**The data:**
*****

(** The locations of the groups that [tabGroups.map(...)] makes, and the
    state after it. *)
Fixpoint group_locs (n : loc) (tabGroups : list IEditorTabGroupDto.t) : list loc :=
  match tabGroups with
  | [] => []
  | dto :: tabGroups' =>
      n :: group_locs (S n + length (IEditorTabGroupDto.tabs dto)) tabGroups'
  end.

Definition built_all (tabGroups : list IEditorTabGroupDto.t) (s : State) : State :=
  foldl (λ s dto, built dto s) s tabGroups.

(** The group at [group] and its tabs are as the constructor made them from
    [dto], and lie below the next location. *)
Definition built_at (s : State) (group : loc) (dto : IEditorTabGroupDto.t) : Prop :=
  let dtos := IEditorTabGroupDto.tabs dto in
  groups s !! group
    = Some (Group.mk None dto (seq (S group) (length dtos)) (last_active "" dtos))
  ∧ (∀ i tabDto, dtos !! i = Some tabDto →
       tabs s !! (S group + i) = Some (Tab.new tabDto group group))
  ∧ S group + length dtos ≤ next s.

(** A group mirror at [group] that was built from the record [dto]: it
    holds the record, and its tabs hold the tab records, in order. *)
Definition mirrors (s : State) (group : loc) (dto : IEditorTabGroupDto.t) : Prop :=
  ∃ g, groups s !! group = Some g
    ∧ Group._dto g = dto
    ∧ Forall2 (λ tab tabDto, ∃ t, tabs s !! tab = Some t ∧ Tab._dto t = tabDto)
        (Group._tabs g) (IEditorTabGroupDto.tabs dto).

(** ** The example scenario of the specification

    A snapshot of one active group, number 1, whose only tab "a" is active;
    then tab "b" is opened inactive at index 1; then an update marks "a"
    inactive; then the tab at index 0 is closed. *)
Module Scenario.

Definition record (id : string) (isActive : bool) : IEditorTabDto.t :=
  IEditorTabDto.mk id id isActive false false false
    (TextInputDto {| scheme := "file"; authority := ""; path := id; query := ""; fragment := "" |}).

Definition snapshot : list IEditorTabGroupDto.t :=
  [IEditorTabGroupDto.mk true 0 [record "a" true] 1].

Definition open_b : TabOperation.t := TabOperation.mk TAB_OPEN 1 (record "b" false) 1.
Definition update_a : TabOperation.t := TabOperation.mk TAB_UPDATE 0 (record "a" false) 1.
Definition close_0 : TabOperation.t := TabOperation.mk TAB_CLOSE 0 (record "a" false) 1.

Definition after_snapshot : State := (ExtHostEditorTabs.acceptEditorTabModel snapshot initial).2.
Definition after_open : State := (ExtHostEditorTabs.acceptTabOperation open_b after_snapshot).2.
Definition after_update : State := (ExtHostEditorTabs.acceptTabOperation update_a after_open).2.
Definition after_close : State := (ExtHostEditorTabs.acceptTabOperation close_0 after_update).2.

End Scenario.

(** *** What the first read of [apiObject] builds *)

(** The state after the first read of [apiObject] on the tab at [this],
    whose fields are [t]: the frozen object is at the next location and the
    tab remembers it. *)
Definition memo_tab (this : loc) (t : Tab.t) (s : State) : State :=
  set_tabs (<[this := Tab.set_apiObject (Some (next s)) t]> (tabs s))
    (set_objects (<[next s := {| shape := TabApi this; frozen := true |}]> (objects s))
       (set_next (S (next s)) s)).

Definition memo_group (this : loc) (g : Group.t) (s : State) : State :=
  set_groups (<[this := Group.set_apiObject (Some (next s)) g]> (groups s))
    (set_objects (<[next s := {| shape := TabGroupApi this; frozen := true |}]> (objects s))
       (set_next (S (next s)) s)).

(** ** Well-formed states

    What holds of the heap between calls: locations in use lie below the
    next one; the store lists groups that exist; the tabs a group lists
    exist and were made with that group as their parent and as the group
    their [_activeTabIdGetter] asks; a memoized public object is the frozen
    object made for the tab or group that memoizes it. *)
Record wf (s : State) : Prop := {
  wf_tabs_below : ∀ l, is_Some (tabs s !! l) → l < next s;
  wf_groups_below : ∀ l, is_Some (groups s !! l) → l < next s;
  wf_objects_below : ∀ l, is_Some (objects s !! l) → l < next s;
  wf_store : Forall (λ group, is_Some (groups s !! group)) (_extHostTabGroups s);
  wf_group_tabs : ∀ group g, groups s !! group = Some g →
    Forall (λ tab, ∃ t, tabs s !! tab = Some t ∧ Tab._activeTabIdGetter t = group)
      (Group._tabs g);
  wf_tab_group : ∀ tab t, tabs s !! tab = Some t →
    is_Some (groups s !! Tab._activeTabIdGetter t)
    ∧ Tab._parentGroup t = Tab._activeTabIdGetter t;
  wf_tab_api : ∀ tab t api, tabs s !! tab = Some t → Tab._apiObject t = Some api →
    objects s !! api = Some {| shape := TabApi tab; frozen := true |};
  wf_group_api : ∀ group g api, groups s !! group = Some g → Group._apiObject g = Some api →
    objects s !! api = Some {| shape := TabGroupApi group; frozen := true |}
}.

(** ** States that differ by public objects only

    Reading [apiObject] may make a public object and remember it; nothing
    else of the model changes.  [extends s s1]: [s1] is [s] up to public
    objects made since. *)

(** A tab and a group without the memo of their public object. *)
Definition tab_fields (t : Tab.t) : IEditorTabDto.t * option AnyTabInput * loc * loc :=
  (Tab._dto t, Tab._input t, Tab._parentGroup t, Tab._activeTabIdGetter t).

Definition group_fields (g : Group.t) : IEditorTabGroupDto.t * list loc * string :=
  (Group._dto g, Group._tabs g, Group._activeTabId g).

*****

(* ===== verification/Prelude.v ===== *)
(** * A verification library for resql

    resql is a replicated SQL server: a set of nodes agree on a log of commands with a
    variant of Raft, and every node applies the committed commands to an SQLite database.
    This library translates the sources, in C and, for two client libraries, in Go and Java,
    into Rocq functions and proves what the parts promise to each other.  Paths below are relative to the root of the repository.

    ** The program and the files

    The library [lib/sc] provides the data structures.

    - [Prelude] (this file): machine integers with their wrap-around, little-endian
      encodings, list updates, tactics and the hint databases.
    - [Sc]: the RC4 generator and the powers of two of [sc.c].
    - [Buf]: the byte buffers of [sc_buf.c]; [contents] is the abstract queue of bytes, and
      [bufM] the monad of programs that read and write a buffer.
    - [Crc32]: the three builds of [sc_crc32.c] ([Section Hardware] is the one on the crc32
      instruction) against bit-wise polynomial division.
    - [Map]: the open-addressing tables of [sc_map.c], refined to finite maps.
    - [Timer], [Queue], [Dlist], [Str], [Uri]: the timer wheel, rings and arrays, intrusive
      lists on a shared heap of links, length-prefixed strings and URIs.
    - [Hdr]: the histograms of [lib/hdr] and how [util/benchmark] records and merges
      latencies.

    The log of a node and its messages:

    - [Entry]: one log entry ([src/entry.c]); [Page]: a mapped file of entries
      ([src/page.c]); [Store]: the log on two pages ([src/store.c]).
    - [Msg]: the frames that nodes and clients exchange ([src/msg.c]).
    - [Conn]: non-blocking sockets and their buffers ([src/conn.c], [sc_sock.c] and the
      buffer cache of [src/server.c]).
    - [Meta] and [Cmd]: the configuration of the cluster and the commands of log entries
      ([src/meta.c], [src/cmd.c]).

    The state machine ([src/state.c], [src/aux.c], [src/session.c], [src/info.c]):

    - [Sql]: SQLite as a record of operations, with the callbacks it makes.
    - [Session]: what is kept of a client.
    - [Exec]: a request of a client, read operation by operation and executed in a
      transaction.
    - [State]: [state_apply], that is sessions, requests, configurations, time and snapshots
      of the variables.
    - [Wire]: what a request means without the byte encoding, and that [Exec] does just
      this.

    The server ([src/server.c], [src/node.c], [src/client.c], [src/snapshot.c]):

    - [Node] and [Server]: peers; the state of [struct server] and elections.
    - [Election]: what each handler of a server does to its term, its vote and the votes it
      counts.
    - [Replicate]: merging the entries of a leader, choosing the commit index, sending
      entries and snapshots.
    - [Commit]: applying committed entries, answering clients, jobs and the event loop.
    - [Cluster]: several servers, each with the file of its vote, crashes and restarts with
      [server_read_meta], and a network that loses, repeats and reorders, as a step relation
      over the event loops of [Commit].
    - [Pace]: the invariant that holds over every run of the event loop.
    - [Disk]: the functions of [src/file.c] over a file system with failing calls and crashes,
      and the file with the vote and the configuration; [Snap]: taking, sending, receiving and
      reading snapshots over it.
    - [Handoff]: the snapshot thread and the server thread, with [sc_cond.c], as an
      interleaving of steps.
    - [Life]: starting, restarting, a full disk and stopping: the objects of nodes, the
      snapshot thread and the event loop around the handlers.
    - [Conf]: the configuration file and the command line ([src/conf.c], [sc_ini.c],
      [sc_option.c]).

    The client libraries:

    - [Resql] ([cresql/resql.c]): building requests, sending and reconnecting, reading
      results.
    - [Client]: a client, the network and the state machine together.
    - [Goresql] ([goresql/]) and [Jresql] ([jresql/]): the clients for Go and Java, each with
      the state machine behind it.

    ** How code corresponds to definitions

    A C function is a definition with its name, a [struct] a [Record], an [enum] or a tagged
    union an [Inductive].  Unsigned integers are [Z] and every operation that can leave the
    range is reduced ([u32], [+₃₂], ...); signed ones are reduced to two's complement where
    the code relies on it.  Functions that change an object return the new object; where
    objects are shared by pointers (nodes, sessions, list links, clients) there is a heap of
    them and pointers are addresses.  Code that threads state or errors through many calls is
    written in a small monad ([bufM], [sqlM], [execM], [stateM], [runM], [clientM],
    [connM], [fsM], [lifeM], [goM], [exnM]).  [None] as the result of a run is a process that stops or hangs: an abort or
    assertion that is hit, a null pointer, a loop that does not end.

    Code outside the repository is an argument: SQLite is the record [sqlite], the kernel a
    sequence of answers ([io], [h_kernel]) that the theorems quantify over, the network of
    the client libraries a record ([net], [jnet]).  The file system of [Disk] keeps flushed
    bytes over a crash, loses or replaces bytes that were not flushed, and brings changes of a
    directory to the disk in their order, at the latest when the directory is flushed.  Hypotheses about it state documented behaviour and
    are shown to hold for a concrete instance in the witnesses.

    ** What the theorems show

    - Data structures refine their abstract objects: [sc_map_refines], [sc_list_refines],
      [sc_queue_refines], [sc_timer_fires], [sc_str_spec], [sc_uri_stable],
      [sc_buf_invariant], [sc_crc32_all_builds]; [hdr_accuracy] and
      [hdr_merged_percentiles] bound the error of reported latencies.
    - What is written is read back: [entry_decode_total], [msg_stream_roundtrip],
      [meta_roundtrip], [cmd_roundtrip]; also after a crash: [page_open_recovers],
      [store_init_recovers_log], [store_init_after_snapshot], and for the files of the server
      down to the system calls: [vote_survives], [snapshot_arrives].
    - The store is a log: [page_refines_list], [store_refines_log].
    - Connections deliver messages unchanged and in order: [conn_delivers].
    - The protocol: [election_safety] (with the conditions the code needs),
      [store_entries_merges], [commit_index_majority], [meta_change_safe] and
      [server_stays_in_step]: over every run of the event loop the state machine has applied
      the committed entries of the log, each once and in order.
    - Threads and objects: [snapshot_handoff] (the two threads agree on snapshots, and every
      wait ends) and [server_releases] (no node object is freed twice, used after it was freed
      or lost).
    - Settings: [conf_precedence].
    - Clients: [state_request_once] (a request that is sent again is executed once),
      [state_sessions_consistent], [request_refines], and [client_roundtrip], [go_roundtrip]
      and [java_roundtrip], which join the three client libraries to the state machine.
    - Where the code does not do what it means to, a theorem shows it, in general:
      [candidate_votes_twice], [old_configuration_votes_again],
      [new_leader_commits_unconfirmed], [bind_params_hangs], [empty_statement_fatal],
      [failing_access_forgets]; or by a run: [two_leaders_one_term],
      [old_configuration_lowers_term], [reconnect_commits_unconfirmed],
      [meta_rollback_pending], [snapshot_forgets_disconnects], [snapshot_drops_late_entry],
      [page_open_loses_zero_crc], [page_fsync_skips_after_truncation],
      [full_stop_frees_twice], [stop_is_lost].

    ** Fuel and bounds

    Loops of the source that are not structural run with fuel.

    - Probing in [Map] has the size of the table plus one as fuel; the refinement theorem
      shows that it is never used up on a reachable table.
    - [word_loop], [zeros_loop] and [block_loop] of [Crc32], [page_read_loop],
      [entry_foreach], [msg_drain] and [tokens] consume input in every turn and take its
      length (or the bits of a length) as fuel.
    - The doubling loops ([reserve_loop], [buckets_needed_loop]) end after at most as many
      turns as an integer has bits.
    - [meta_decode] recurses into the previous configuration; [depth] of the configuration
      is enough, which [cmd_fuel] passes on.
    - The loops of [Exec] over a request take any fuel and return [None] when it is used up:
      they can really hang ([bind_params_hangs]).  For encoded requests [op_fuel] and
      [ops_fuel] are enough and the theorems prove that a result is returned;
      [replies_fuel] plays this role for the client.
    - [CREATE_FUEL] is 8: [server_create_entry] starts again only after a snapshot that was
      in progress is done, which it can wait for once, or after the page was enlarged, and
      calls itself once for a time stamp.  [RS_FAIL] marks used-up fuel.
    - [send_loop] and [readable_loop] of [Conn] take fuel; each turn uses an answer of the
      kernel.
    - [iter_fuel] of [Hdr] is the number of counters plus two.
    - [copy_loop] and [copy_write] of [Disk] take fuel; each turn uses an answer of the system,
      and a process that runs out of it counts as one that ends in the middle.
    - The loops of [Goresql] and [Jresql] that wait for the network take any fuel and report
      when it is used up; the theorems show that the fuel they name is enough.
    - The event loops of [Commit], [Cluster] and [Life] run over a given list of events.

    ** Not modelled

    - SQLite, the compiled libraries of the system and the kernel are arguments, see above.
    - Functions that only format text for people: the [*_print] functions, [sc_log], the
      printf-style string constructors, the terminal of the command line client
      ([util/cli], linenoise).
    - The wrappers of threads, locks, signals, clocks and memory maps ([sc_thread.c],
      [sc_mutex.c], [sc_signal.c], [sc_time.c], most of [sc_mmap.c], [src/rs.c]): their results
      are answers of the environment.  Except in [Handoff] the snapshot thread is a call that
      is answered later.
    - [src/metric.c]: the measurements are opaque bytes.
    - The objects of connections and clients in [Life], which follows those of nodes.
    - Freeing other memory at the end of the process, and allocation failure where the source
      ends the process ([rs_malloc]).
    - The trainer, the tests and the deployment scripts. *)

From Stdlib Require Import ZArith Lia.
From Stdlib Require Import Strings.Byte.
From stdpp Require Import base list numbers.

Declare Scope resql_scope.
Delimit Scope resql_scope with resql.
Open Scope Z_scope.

*****

**What to produce:** For the lines above, output exactly those from the line containing "Definition memo_tab (this" through the line containing "set_groups (<[this := Group.set_apiObject", and skip the others.

**Reply to the exercise:**
Definition memo_tab (this : loc) (t : Tab.t) (s : State) : State :=
  set_tabs (<[this := Tab.set_apiObject (Some (next s)) t]> (tabs s))
    (set_objects (<[next s := {| shape := TabApi this; frozen := true |}]> (objects s))
       (set_next (S (next s)) s)).

Definition memo_group (this : loc) (g : Group.t) (s : State) : State :=
  set_groups (<[this := Group.set_apiObject (Some (next s)) g]> (groups s))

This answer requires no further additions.